17 November 2023

Carbon Credits: Leckie v. Beverley

 

Wellington-based investment bankers Will Leckie and Chris Morrison failed in attempts to block legal action alleging they diverted for their own benefit management of carbon trading investments, bypassing a deal initially negotiated with Anthony and Wendy Beverley.

Leckie and Morrison provide investment services to the agribusiness and forestry sectors through their business Lewis Tucker & Co.

The Court of Appeal was told they joined forces with the Beverleys in 2017 to exploit investment opportunities arising from New Zealand’s emissions trading scheme.  A limited liability partnership called Drylandcarbon One Limited Partnership was set up to hold investors’ money.  It was intended investors would receive a return on carbon credits generated from afforestation.  Harvesting and sale of trees was a secondary priority.     

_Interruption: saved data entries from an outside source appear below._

(** ** More on varints *)

(** X1.  For every [uint64] code [PackCode] returns (it does not run off the
    buffer it sized with [UvarintSize]), the buffer holds between one and ten
    bytes, and [UnpackCode] gives the code back. *)
Theorem UnpackCode_PackCode (code : Z) :
  0 <= code < 2 ^ 64 ->
  exists codeBuf, PackCode code = Return codeBuf
                  /\ UnpackCode codeBuf = Ok code
                  /\ len codeBuf = UvarintSize code
                  /\ 1 <= len codeBuf <= 10.
Proof.
  intros Hc. destruct (PackCode_UnpackCode code Hc) as (buf & Hp & Hu & Hl).
  exists buf. repeat split; try assumption; rewrite Hl.
  - apply UvarintSize_pos.
  - now apply UvarintSize_le_10.
Qed.

Lemma UnpackCode_PackCode_witness :
  0 <= 2 ^ 64 - 1 < 2 ^ 64
  /\ exists codeBuf, PackCode (2 ^ 64 - 1) = Return codeBuf
                  /\ UnpackCode codeBuf = Ok (2 ^ 64 - 1)
                  /\ len codeBuf = UvarintSize (2 ^ 64 - 1)
                  /\ 1 <= len codeBuf <= 10.
Proof.
  assert (H : 0 <= 2 ^ 64 - 1 < 2 ^ 64) by (vm_compute; split; [discriminate|reflexivity]).
  exact (conj H (UnpackCode_PackCode (2 ^ 64 - 1) H)).
Defined.

(** X2.  For every length a Go [int] can hold, [PackLen] returns and
    [UnpackLen] gives the length back. *)
Theorem UnpackLen_PackLen (n : Z) :
  0 <= n < 2 ^ 63 ->
  exists lenBuf, PackLen n = Return lenBuf
                 /\ UnpackLen lenBuf = Ok n
                 /\ 1 <= len lenBuf <= 9.
Proof.
  intros Hn. destruct (PackLen_UnpackLen n Hn) as (buf & Hp & Hu & Hl).
  exists buf. split; [exact Hp|]. split; [exact Hu|]. rewrite Hl.
  split; [apply UvarintSize_pos|].
  unfold UvarintSize. cbv zeta.
  assert (0 <= Len64 n <= 63).
  { unfold Len64. destruct (Z.eqb_spec n 0); [lia|].
    assert (Z.log2 n < 63) by (apply Z.log2_lt_pow2; lia).
    pose proof (Z.log2_nonneg n). lia. }
  destruct (Z.ltb_spec 0 (Len64 n mod 7)); destruct (Z.eqb_spec (Len64 n / 7) 0);
    cbn [orb]; Z.div_mod_to_equations; lia.
Qed.

Lemma UnpackLen_PackLen_witness :
  0 <= 300 < 2 ^ 63
  /\ exists lenBuf, PackLen 300 = Return lenBuf
                 /\ UnpackLen lenBuf = Ok 300
                 /\ 1 <= len lenBuf <= 9.
Proof.
  assert (H : 0 <= 300 < 2 ^ 63) by (vm_compute; split; [discriminate|reflexivity]).
  exact (conj H (UnpackLen_PackLen 300 H)).
Defined.

Lemma PutUvarint_from_app (cells : list byte) :
  forall (x : Z) (buf : list byte) (n : Z) (rest : list byte),
    PutUvarint_from cells x = Return (buf, n) ->
    PutUvarint_from (cells ++ rest) x = Return (buf ++ rest, n).
Proof.
  induction cells as [|c cells IH]; intros x buf n rest H; [discriminate|].
  cbn [app PutUvarint_from] in *.
  destruct (0x80 <=? x).
  - destruct (PutUvarint_from cells (Z.shiftr x 7)) as [[r1 r2]|] eqn:Hrec;
      [|discriminate].
    rewrite (IH _ _ _ rest Hrec). cbn in *. now injection H as <- <-.
  - now injection H as <- <-.
Qed.

(** X3.  [UnpackCode] stops at the byte that ends the varint: whatever
    follows the bytes [PackCode] wrote is not looked at. *)
Theorem UnpackCode_ignores_tail (code : Z) (codeBuf rest : list byte) :
  0 <= code < 2 ^ 64 ->
  PackCode code = Return codeBuf ->
  UnpackCode (codeBuf ++ rest) = Ok code.
Proof.
  intros Hc Hp. unfold PackCode, PutUvarint in Hp. cbv zeta in Hp.
  destruct (PutUvarint_from (make (UvarintSize code)) code) as [[buf n]|] eqn:Hput;
    [|discriminate].
  cbn in Hp. injection Hp as <-.
  pose proof (UvarintSize_pos code) as Hpos.
  destruct (PutUvarint_from_fits (make (UvarintSize code)) code) as (buf' & Hput' & _);
    [lia | rewrite make_len by lia; lia |].
  rewrite Hput in Hput'. injection Hput' as <- ->.
  apply (PutUvarint_from_app _ _ _ _ rest) in Hput.
  unfold UnpackCode, Uvarint.
  change (Uvarint_loop (buf ++ rest) 0 0 0) with (Uvarint_loop (buf ++ rest) 0 0 (7 * 0)).
  rewrite (Uvarint_loop_PutUvarint _ _ _ _ 0 0 Hput) by (cbn; lia).
  destruct (Z.eqb_spec (0 + UvarintSize code) 0); [lia|].
  destruct (Z.ltb_spec (0 + UvarintSize code) 0); [lia|].
  f_equal. cbn. lia.
Qed.

Lemma UnpackCode_ignores_tail_witness :
  0 <= 300 < 2 ^ 64
  /\ PackCode 300 = Return [xac; x02]
  /\ UnpackCode ([xac; x02] ++ [xff; xff]) = Ok 300.
Proof.
  assert (H : 0 <= 300 < 2 ^ 64) by (vm_compute; split; [discriminate|reflexivity]).
  assert (H' : PackCode 300 = Return [xac; x02]) by (vm_compute; reflexivity).
  exact (conj H (conj H' (UnpackCode_ignores_tail 300 [xac; x02] [xff; xff] H H'))).
Defined.

(** X4.  The tenth byte of a varint may only carry the top bit of the
    value: after nine continuation bytes a closing byte above 1 fails with
    [ErrVarintTooLong], a closing byte 0 or 1 is accepted. *)
Theorem UnpackCode_tenth_byte (pre : list byte) (b : byte) (rest : list byte) :
  Forall continues pre -> len pre = 9 -> byte_to_Z b < 0x80 ->
  (1 < byte_to_Z b -> UnpackCode (pre ++ b :: rest) = Err ErrVarintTooLong)
  /\ (byte_to_Z b <= 1 -> exists code, UnpackCode (pre ++ b :: rest) = Ok code).
Proof.
  intros Hc Hlen Hb. unfold UnpackCode, Uvarint.
  destruct (Uvarint_loop_continues pre (b :: rest) 0 0 0 Hc) as (x' & s' & ->);
    [lia | unfold MaxVarintLen64; lia |].
  rewrite Hlen. cbn [Uvarint_loop]. unfold MaxVarintLen64.
  change (0 + 9 =? 10) with false. change (0 + 9 =? 10 - 1) with true.
  destruct (Z.ltb_spec (byte_to_Z b) 0x80); [|lia]. cbn [andb].
  split; intros H1.
  - destruct (Z.ltb_spec 1 (byte_to_Z b)); [reflexivity|lia].
  - destruct (Z.ltb_spec 1 (byte_to_Z b)); [lia|]. eexists. reflexivity.
Qed.

Lemma UnpackCode_tenth_byte_witness :
  Forall continues (replicate 9 xff) /\ len (replicate 9 xff) = 9
  /\ UnpackCode (replicate 9 xff ++ [x02]) = Err ErrVarintTooLong
  /\ UnpackCode (replicate 9 xff ++ [x01]) = Ok (2 ^ 64 - 1).
Proof.
  assert (H1 : Forall continues (replicate 9 xff))
    by (repeat constructor; vm_compute; discriminate).
  assert (H2 : len (replicate 9 xff) = 9) by reflexivity.
  refine (conj H1 (conj H2 (conj _ _))).
  - refine (proj1 (UnpackCode_tenth_byte (replicate 9 xff) x02 [] H1 H2 _) _);
      vm_compute; reflexivity.
  - vm_compute. reflexivity.
Defined.

(** ** More on the flat codec *)

Lemma UnpackCode_nil : UnpackCode [] = Err ErrVarintBufferShort.
Proof. reflexivity. Qed.

(** Everything [decodeKeypair] has established when it returns a keypair. *)
Lemma decodeKeypair_Ok (buf : list byte) (kp : Keypair) :
  decodeKeypair buf = Ok kp ->
  exists codeBuf extra,
    buf = frame (field codeBuf ++ field (Private kp) ++ field (Public kp) ++ extra)
    /\ len (field codeBuf ++ field (Private kp) ++ field (Public kp) ++ extra) < 2 ^ 24
    /\ len codeBuf < 2 ^ 16
    /\ UnpackCode codeBuf = Ok (Code kp)
    /\ is_Some (Codes !! Code kp)
    /\ Name kp = Codes_at (Code kp)
    /\ PrivateLength kp = len (Private kp) /\ len (Private kp) < 2 ^ 16
    /\ PublicLength kp = len (Public kp) /\ len (Public kp) < 2 ^ 16.
Proof.
  unfold decodeKeypair.
  destruct (ReadUint24LengthPrefixed buf) as [[values input]|] eqn:H24; [|discriminate].
  apply ReadUint24_Some in H24 as [-> Hv].
  destruct (Empty input) eqn:HE; cbn [negb]; [|discriminate].
  apply Empty_true in HE as ->. rewrite app_nil_r.
  destruct (ReadUint16LengthPrefixed values) as [[codeBuf values1]|] eqn:H1; [|discriminate].
  apply ReadUint16_Some in H1 as [-> Hc].
  destruct (UnpackCode codeBuf) as [numCode|err] eqn:HU; [|discriminate].
  destruct (ReadUint16LengthPrefixed values1) as [[private values2]|] eqn:H2; [|discriminate].
  apply ReadUint16_Some in H2 as [-> Hp].
  destruct (ReadUint16LengthPrefixed values2) as [[public values3]|] eqn:H3; [|discriminate].
  apply ReadUint16_Some in H3 as [-> Hq].
  destruct (validCode numCode) as [err|] eqn:HV; [discriminate|].
  apply validCode_None in HV. intros [= <-]. cbn.
  exists codeBuf, values3. repeat split; assumption.
Qed.

(** X5.  What holds of every keypair [Decode] returns: its code is
    registered, its name is the registry's, its length fields are the
    lengths of its keys, neither key exceeds 65535 bytes, and the buffer it
    came from has at least 10 and at most 16777218 bytes. *)
Theorem Decode_Ok_invariant (m : list byte) (kp : Keypair) :
  Decode m = Ok kp ->
  is_Some (Codes !! Code kp)
  /\ Name kp = Codes_at (Code kp)
  /\ PrivateLength kp = len (Private kp) /\ len (Private kp) <= 65535
  /\ PublicLength kp = len (Public kp) /\ len (Public kp) <= 65535
  /\ 10 <= len m <= 16777218.
Proof.
  intros H. apply decodeKeypair_Ok in H
    as (codeBuf & extra & -> & Hlen & Hc & HU & HC & HN & HP & HPl & HQ & HQl).
  repeat split; try assumption; try lia.
  - assert (1 <= len codeBuf).
    { destruct codeBuf; [rewrite UnpackCode_nil in HU; discriminate|].
      rewrite len_cons. pose proof (len_nonneg codeBuf). lia. }
    rewrite len_frame, !len_app, !len_field.
    pose proof (len_nonneg (Private kp)). pose proof (len_nonneg (Public kp)).
    pose proof (len_nonneg extra). lia.
  - rewrite len_frame. lia.
Qed.

Lemma Decode_Ok_invariant_witness :
  Decode (frame (field [x11] ++ field [x61] ++ field [x62]))
  = Ok (mkKeypair ED_25519 "ed25519" [x62] 1 [x61] 1)
  /\ 10 <= len (frame (field [x11] ++ field [x61] ++ field [x62])) <= 16777218.
Proof.
  assert (H : Decode (frame (field [x11] ++ field [x61] ++ field [x62]))
              = Ok (mkKeypair ED_25519 "ed25519" [x62] 1 [x61] 1)) by reflexivity.
  refine (conj H _).
  exact (proj2 (proj2 (proj2 (proj2 (proj2 (proj2 (Decode_Ok_invariant _ _ H))))))).
Defined.

(** X7.  The method [Keypair.Encode] encodes the code and the two keys
    only: whatever the struct's [Name] and length fields say, decoding the
    result gives the registry's name and the actual lengths.  With an
    unregistered code it returns [ErrUnknownCode]. *)
Theorem Keypair_Encode_Decode (k : Keypair) :
  len (Private k) <= 65535 -> len (Public k) <= 65535 ->
  (is_Some (Codes !! Code k) ->
   exists m, Keypair_Encode k = Return (Ok m)
             /\ Decode m = Ok {| Code := Code k; Name := Codes_at (Code k);
                                 Private := Private k; PrivateLength := len (Private k);
                                 Public := Public k; PublicLength := len (Public k) |})
  /\ (Codes !! Code k = None -> Keypair_Encode k = Return (Err ErrUnknownCode)).
Proof.
  intros Hp Hq. split.
  - intros HC. destruct (Encode_Decode_frame _ _ _ HC Hp Hq) as [HE HD].
    eexists. split; [|exact HD].
    unfold Keypair_Encode. now rewrite (proj2 (validCode_None _) HC).
  - intros HC. unfold Keypair_Encode.
    destruct (validCode (Code k)) as [err|] eqn:HV.
    + apply validCode_Some in HV as [_ ->]. reflexivity.
    + apply validCode_None in HV as [v Hv]. congruence.
Qed.

Lemma Keypair_Encode_Decode_witness :
  len [x61] <= 65535 /\ len [x62; x63] <= 65535
  /\ is_Some (Codes !! DSA)
  /\ exists m, Keypair_Encode (mkKeypair DSA "stale" [x62; x63] 77 [x61] (-1))
               = Return (Ok m)
               /\ Decode m = Ok (mkKeypair DSA "dsa" [x62; x63] 2 [x61] 1).
Proof.
  assert (H1 : len [x61] <= 65535) by (vm_compute; discriminate).
  assert (H2 : len [x62; x63] <= 65535) by (vm_compute; discriminate).
  assert (H3 : is_Some (Codes !! DSA)) by (vm_compute; eauto).
  exact (conj H1 (conj H2 (conj H3
    (proj1 (Keypair_Encode_Decode (mkKeypair DSA "stale" [x62; x63] 77 [x61] (-1)) H1 H2)
       H3)))).
Defined.

(** When [Encode] returns a frame, the code was registered, both keys fit
    their fields, and the frame is the three fields under the outer prefix. *)
Lemma Encode_Ok (private public : list byte) (code : Z) (m : list byte) :
  Encode private public code = Return (Ok m) ->
  is_Some (Codes !! code)
  /\ len private <= 65535 /\ len public <= 65535
  /\ m = frame (field (uvarint_bytes code) ++ field private ++ field public).
Proof.
  unfold Encode. destruct (validCode code) as [err|] eqn:HV; [discriminate|].
  apply validCode_None in HV. intros H.
  pose proof (Codes_uint64 _ HV) as Hc.
  destruct (PackCode_uvarint_bytes code Hc) as (Hpc & _ & Hlc).
  pose proof (UvarintSize_le_10 code Hc).
  rewrite (encodeKeypair_effect _ _ _ _ Hpc) in H. unfold keypair_effect in H.
  rewrite (prefixed_2_fits (uvarint_bytes code)) in H by lia.
  destruct (Z.le_gt_cases (2 ^ 16) (len private)) as [Hp|Hp].
  { rewrite (prefixed_2_over private Hp) in H. discriminate. }
  rewrite (prefixed_2_fits private Hp) in H.
  destruct (Z.le_gt_cases (2 ^ 16) (len public)) as [Hq|Hq].
  { rewrite (prefixed_2_over public Hq) in H. discriminate. }
  rewrite (prefixed_2_fits public Hq) in H. cbn [then_effect] in H.
  rewrite prefixed_3_fits in H by (rewrite !len_app, !len_field; lia).
  cbn in H. injection H as <-.
  split; [exact HV|]. split; [lia|]. split; [lia|]. now rewrite <- app_assoc.
Qed.

(** X8.  [Encode] is injective and its frame has ten bytes of overhead: two
    calls that return the same frame were given the same keys and code, and
    the frame is 10 bytes longer than the two keys together. *)
Theorem Encode_injective (private public private' public' : list byte)
    (code code' : Z) (m : list byte) :
  Encode private public code = Return (Ok m) ->
  Encode private' public' code' = Return (Ok m) ->
  private = private' /\ public = public' /\ code = code'
  /\ len m = 10 + len private + len public.
Proof.
  intros H H'.
  destruct (Encode_Ok _ _ _ _ H) as (HC & Hp & Hq & Hm).
  destruct (Encode_Ok _ _ _ _ H') as (HC' & Hp' & Hq' & Hm').
  destruct (Encode_Decode_frame _ _ _ HC Hp Hq) as [_ HD].
  destruct (Encode_Decode_frame _ _ _ HC' Hp' Hq') as [_ HD'].
  rewrite <- Hm in HD. rewrite <- Hm' in HD'. rewrite HD in HD'.
  injection HD' as -> _ -> _ -> _.
  repeat split.
  destruct (PackCode_uvarint_bytes code' (Codes_uint64 _ HC')) as (_ & _ & Hl).
  rewrite Hm, len_frame, !len_app, !len_field, Hl.
  assert (UvarintSize code' = 1); [|lia].
  apply UvarintSize_small. apply Codes_registered in HC'.
  unfold IDENTITY, ED_25519, BIP_32, DSA, RSA in HC'. lia.
Qed.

The money pot for Lewis Tucker and the Beverleys was intended to be base fees calculated on capital employed plus performance fees from ongoing operations, all channelled through a management structure they both controlled: DC One H1 Ltd.

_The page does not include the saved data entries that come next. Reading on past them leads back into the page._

Lemma absorb_last m cur rest :
  exists c l, last (absorb m cur rest) = Some c /\ last (cur :: rest) = Some l /\ c.2 = l.2.
Proof.
  revert cur. induction rest as [|[start end_] rest IH]; intros cur; cbn [absorb].
  - by exists cur, cur.
  - destruct (py_lt _ _).
    + destruct (IH (cur.1, end_)) as (c & l & Hc & Hl & Hcl). exists c.
      destruct rest as [|r rest]; [|by exists l].
      cbn in Hl. injection Hl as <-. by exists (start, end_).
    + destruct (IH (start, end_)) as (c & l & Hc & Hl & Hcl). exists c, l.
      split; [|done]. rewrite last_cons, Hc. done.
Qed.

End MergeSpan.

(** ** Durations under merging *)

(** Absorbing scenes of a contiguous list leaves the exact total alone,
    whichever scenes the merge test picks. *)
Lemma absorb_exact_total {T : Type} `{PyNum T} (val : T -> Q) (m : T)
    (cur : T * T) (rest : list (T * T)) :
  Contiguous (cur :: rest) ->
  (exact_total val (absorb m cur rest) == exact_total val (cur :: rest))%Q.
Proof.
  revert cur. induction rest as [|[start end_] rest IH]; intros [cs ce] Hc.
  - reflexivity.
  - destruct Hc as [Hce Hrest]. cbn [fst snd] in Hce. subst start.
    cbn [absorb]. destruct (py_lt _ _).
    + rewrite IH.
      * cbn [exact_total foldr fst snd]. lra.
      * destruct rest; [done|]. exact Hrest.
    + cbn [exact_total foldr]. fold (exact_total val (absorb m (ce, end_) rest)).
      rewrite (IH _ Hrest). cbn [exact_total foldr fst snd]. lra.
Qed.



Lemma absorb_fixed {T : Type} `{PyNum T} (m : T) (cur : @Scene T) (tail : list (@Scene T)) :
  Forall (fun s => py_lt (py_sub s.2 s.1) m = false) tail ->
  absorb m cur tail = cur :: tail.
Proof.
  revert cur. induction tail as [|[start end_] tail IH]; intros cur Hall.
  - reflexivity.
  - inversion Hall as [|? ? Hs Htail]; subst. cbn [absorb]. cbn [fst snd] in Hs.
    rewrite Hs. f_equal. by apply IH.
Qed.

(** * The Scene Merger *)

(** C2. [merge_short_scenes] returns the empty list on empty input and the
    first scene verbatim when it is alone, whatever its duration; a further
    scene [(start, end_)] is tested on its own duration [end_ - start]: below
    [min_duration] it replaces the last merged scene [(prev_start, prev_end)]
    by [(prev_start, end_)], otherwise it is appended unchanged.  The function
    agrees with the specification's wording [scene_merger] on every input, and
    [[(0,2),(2,3),(3,10)]] with [min_duration = 2] gives [[(0,3),(3,10)]],
    over integers and over rationals. *)
Theorem merge_short_scenes_policy :
  (forall (T : Type) (N : PyNum T) (min_duration : T),
     merge_short_scenes (@nil (@Scene T)) min_duration = Ok [])
  /\ (forall (T : Type) (N : PyNum T) (first : @Scene T) (min_duration : T),
     merge_short_scenes [first] min_duration = Ok [first])
  /\ (forall (T : Type) (N : PyNum T) (first : @Scene T) (rest : list (@Scene T))
            (start end_ min_duration : T),
     merge_short_scenes (first :: rest ++ [(start, end_)]) min_duration
     = let? merged := merge_short_scenes (first :: rest) min_duration in
       let? prev := getitem merged (-1) in
       if py_lt (py_sub end_ start) min_duration
       then setitem merged (-1) (prev.1, end_)
       else Ok (merged ++ [(start, end_)]))
  /\ (forall (T : Type) (N : PyNum T) (scenes : list (@Scene T)) (min_duration : T),
     merge_short_scenes scenes min_duration = Ok (scene_merger scenes min_duration))
  /\ merge_short_scenes [(0, 2); (2, 3); (3, 10)]%Z 2%Z = Ok [(0, 3); (3, 10)]%Z
  /\ merge_short_scenes [(0, 2); (2, 3); (3, 10)]%Q 2%Q = Ok [(0, 3); (3, 10)]%Q
  /\ merge_short_scenes [(0, 1); (1, 10)]%Q 2%Q = Ok [(0, 1); (1, 10)]%Q.
Proof.
  split; [reflexivity|]. split; [|split; [|split]].
  - intros T N first m. apply (merge_short_scenes_refines [first] m).
  - intros T N first rest start end_ m.
    unfold merge_short_scenes. rewrite !getitem_head. cbn [result_bind skipn]. rewrite !drop_0.
    rewrite merge_loop_app.
    destruct (merge_loop m rest [first]) as [merged|e]; [|reflexivity].
    cbn [result_bind merge_loop].
    destruct (getitem merged (-1)) as [[ps pe]|e]; [|reflexivity].
    cbn [result_bind fst]. destruct (py_lt _ _); [|reflexivity].
    by destruct (setitem merged (-1) (ps, end_)).
  - intros T N scenes m. apply merge_short_scenes_refines.
  - repeat split; vm_compute; reflexivity.
Qed.

(** C9. On a non-empty scene list the merger's output is non-empty, starts
    where the input starts and ends where the input ends. *)
Theorem merge_short_scenes_span {T : Type} `{PyNum T}
    (scenes : list (@Scene T)) (min_duration : T) :
  scenes <> [] ->
  exists out first_in last_in first_out last_out,
    merge_short_scenes scenes min_duration = Ok out
    /\ out <> []
    /\ head scenes = Some first_in /\ last scenes = Some last_in
    /\ head out = Some first_out /\ last out = Some last_out
    /\ first_out.1 = first_in.1
    /\ last_out.2 = last_in.2.
Proof.
  intros Hne. destruct scenes as [|first rest]; [done|].
  destruct (absorb_head min_duration first rest) as (c & Hc & Hc1).
  destruct (absorb_last min_duration first rest) as (c' & l & Hc' & Hl & Hcl).
  exists (absorb min_duration first rest), first, l, c, c'.
  rewrite merge_short_scenes_refines. cbn [scene_merger].
  repeat split; try done.
  intros Hnil. rewrite Hnil in Hc. discriminate.
Qed.

Lemma merge_short_scenes_span_witness :
  [(0, 2); (2, 3); (3, 10)]%Q <> []
  /\ exists out first_in last_in first_out last_out,
       merge_short_scenes [(0, 2); (2, 3); (3, 10)]%Q 2%Q = Ok out
       /\ out <> []
       /\ head [(0, 2); (2, 3); (3, 10)]%Q = Some first_in
       /\ last [(0, 2); (2, 3); (3, 10)]%Q = Some last_in
       /\ head out = Some first_out /\ last out = Some last_out
       /\ first_out.1 = first_in.1
       /\ last_out.2 = last_in.2.
Proof.
  split; [discriminate|].
  apply (merge_short_scenes_span [(0, 2); (2, 3); (3, 10)]%Q 2%Q). discriminate.
Defined.

(** C3, as the specification states it, fails in two ways, both in the
    program's own binary64 arithmetic.  A gap between two scenes is absorbed
    when the second one is merged: [[(0,10),(20,21)]] with [min_duration = 2]
    gives [[(0,21)]], and the sum goes from 11 to 21.  And on a contiguous
    list the computed sum moves with the rounding of each difference:
    [[(0,0.2),(0.2,0.9)]] with [min_duration = 1] gives [[(0,0.9)]], and the
    sum goes from 0.8999999999999999 to 0.9.  (0.2 is [0x1.999999999999ap-3],
    0.9 is [0x1.ccccccccccccdp-1], 0.8999999999999999 is
    [0x1.cccccccccccccp-1].) *)
Lemma merge_total_duration_counterexample :
  (merge_short_scenes [(0, 10); (20, 21)]%float 2%float = Ok [(0, 21)]%float
   /\ float_total [(0, 10); (20, 21)]%float = 11%float
   /\ float_total [(0, 21)]%float = 21%float
   /\ PrimFloat.eqb (float_total [(0, 21)]%float)
        (float_total [(0, 10); (20, 21)]%float) = false)
  /\ (Contiguous [(0, 0x1.999999999999ap-3); (0x1.999999999999ap-3, 0x1.ccccccccccccdp-1)]%float
      /\ merge_short_scenes
           [(0, 0x1.999999999999ap-3); (0x1.999999999999ap-3, 0x1.ccccccccccccdp-1)]%float
           1%float
         = Ok [(0, 0x1.ccccccccccccdp-1)]%float
      /\ float_total
           [(0, 0x1.999999999999ap-3); (0x1.999999999999ap-3, 0x1.ccccccccccccdp-1)]%float
         = 0x1.cccccccccccccp-1%float
      /\ float_total [(0, 0x1.ccccccccccccdp-1)]%float = 0x1.ccccccccccccdp-1%float
      /\ PrimFloat.eqb
           (float_total [(0, 0x1.ccccccccccccdp-1)]%float)
           (float_total
              [(0, 0x1.999999999999ap-3);
               (0x1.999999999999ap-3, 0x1.ccccccccccccdp-1)]%float)
         = false).
Proof. split; split_and!; try done; vm_compute; reflexivity. Qed.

Evidence was given that Mr Beverley’s relationship with Messrs Leckie and Morrison broke down irretrievably within months of the first investment partnership being established.  Shortly after, Lewis Tucker & Co set up its own carbon trading fund.

The court was told of Lewis Tucker & Co using publicity material for its new fund similar to that used by DC One’s operations and also transferring staff managing the earlier fund across to Lewis Tucker’s new operations.

The Beverleys sued.  The High Court approved legal action being taken against Messrs Leckie and Morrison in DC One’s name on grounds there was an arguable case that they had misused DC One’s information to set up in opposition, seizing business opportunities otherwise available to DC One, part owned by the Beverleys as joint managers.

Company information from DC One allegedly used to set up Lewis Tucker’s competing alternative fund included the content of investment flyers, the pool of potential investors and details of investment structures likely to attract new investors.

Leckie and Morrison claim this information is generic.  It is general business information known to any knowledgeable business investor, not corporate information particular to DC One, they said.  If the Beverleys have a complaint, they should sue personally, rather than sue through a derivative action in the name of DC One, they said.  It was indicated litigation costs will likely exceed one million dollars.  DC One, part-owned by Lewis Tucker, should not have to bear the cost of legal action against Lewis Tucker, they said.

The Court of Appeal confirmed a High Court ruling that the dispute go to trial, with DC One bearing the Beverleys’ costs.